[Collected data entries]
===============

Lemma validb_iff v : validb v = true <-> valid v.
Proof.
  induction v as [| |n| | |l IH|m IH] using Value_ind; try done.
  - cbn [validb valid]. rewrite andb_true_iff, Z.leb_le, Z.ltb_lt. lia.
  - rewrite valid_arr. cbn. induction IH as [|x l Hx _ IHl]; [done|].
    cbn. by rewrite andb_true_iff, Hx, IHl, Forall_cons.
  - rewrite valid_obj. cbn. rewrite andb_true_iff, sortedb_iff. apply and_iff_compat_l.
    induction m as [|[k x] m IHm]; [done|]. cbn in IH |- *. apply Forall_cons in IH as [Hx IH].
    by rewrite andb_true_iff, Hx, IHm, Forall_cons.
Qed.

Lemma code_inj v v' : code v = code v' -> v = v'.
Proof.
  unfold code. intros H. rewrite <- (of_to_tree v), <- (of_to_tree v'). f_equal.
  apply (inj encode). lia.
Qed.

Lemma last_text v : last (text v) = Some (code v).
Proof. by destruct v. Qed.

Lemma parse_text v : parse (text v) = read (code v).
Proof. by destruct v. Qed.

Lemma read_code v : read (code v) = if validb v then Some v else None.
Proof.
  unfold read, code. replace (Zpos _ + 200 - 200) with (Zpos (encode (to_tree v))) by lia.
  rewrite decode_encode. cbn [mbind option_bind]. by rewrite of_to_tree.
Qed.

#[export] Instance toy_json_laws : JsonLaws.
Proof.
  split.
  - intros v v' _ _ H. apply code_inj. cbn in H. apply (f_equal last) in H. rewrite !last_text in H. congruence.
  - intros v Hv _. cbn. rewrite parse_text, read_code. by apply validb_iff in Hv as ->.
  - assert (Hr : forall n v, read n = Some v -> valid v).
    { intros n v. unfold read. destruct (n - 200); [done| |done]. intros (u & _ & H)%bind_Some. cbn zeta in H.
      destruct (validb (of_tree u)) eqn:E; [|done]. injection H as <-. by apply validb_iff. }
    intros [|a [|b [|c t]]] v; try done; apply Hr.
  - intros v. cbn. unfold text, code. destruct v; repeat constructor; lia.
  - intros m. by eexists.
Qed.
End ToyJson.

===============

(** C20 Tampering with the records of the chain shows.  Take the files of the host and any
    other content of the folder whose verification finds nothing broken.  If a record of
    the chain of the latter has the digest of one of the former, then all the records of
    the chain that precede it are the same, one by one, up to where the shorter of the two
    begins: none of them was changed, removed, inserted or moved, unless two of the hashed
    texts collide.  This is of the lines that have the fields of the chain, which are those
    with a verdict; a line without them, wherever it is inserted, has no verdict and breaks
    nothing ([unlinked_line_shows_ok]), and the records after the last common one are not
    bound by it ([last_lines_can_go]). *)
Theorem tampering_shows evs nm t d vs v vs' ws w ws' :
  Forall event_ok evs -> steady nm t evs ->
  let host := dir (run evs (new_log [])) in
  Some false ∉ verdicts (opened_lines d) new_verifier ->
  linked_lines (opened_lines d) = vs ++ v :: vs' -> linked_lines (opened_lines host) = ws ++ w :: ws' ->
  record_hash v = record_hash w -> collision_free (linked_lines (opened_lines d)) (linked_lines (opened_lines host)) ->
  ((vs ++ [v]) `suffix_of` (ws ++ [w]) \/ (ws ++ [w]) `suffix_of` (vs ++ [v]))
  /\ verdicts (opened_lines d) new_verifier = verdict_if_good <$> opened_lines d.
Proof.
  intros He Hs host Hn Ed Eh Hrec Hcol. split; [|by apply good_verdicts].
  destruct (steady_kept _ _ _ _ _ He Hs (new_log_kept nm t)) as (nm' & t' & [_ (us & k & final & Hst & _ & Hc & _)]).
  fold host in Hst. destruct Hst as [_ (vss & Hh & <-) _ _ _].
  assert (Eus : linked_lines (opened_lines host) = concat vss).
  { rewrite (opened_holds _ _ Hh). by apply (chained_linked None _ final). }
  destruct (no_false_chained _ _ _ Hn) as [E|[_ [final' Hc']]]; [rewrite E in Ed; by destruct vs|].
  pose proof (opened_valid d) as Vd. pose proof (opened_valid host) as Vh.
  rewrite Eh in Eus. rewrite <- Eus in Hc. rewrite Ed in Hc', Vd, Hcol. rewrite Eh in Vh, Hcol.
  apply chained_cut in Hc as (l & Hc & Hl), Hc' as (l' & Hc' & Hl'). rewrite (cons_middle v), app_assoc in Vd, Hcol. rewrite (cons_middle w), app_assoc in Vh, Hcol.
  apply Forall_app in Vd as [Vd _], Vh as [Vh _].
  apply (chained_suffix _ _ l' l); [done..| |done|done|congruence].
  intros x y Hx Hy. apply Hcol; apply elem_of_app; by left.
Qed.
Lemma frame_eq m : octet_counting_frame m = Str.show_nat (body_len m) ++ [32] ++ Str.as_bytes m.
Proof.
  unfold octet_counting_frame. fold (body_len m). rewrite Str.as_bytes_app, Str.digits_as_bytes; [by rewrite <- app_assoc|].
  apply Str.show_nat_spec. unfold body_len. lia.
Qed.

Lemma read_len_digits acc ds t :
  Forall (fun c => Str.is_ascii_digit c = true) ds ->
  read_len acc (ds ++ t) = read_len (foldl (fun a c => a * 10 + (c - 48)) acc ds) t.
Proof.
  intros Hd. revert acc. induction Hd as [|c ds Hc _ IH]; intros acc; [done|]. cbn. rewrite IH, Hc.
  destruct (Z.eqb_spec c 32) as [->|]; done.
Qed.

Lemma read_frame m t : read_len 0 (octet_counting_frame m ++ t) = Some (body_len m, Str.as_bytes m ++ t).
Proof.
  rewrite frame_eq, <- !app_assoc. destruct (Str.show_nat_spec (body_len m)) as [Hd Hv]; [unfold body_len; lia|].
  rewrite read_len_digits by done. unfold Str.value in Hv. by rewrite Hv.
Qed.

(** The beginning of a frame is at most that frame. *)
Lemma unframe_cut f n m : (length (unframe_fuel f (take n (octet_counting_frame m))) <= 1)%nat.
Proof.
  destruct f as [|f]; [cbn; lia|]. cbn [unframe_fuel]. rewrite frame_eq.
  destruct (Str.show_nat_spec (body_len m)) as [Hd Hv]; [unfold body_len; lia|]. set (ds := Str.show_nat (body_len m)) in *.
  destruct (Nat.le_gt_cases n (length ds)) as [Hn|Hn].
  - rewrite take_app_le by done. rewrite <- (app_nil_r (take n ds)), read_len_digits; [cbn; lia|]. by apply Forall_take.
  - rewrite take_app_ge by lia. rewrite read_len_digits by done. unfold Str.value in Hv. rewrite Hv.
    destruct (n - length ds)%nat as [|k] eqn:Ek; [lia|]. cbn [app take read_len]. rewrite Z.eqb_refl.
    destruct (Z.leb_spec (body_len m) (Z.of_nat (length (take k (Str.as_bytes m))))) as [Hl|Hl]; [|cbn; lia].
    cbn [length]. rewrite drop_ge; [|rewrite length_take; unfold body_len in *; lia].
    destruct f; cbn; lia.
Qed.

===============

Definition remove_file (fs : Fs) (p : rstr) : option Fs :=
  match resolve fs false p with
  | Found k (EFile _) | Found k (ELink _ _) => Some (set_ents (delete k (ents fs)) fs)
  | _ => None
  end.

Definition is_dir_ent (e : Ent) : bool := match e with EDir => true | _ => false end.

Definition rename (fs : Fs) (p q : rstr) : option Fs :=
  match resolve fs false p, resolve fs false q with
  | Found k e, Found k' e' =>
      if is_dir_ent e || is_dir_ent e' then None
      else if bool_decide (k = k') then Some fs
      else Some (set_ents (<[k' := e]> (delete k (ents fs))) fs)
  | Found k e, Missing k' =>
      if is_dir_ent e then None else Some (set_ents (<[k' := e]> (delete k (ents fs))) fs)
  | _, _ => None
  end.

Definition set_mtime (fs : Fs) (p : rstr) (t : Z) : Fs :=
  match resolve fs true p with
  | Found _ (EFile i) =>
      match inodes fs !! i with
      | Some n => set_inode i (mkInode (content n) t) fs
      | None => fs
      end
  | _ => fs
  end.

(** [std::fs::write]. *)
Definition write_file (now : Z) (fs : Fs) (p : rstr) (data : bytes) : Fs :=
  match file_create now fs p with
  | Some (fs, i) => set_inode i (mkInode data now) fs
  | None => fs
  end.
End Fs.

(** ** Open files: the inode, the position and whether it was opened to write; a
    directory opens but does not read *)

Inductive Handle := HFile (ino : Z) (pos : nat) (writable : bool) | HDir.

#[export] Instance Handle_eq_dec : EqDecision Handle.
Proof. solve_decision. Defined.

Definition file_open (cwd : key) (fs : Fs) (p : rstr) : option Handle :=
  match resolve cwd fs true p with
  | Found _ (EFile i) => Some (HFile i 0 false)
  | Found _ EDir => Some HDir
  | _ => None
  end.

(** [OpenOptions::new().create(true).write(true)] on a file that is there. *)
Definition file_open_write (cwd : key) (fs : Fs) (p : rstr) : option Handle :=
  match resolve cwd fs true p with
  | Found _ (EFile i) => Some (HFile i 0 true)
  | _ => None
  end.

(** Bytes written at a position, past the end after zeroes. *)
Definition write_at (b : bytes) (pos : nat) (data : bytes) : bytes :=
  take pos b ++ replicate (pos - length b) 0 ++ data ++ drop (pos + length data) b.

===============

_PROBLEM TO SOLVE_
When the line with "rewrite (opened_holds _" is reached in the data above, begin copying, and stop after the line with "rewrite Eh in Eus."; copy each line exactly, both ends included.

_WRITTEN SOLUTION_
  { rewrite (opened_holds _ _ Hh). by apply (chained_linked None _ final). }
  destruct (no_false_chained _ _ _ Hn) as [E|[_ [final' Hc']]]; [rewrite E in Ed; by destruct vs|].
  pose proof (opened_valid d) as Vd. pose proof (opened_valid host) as Vh.
  rewrite Eh in Eus. rewrite <- Eus in Hc. rewrite Ed in Hc', Vd, Hcol. rewrite Eh in Vh, Hcol.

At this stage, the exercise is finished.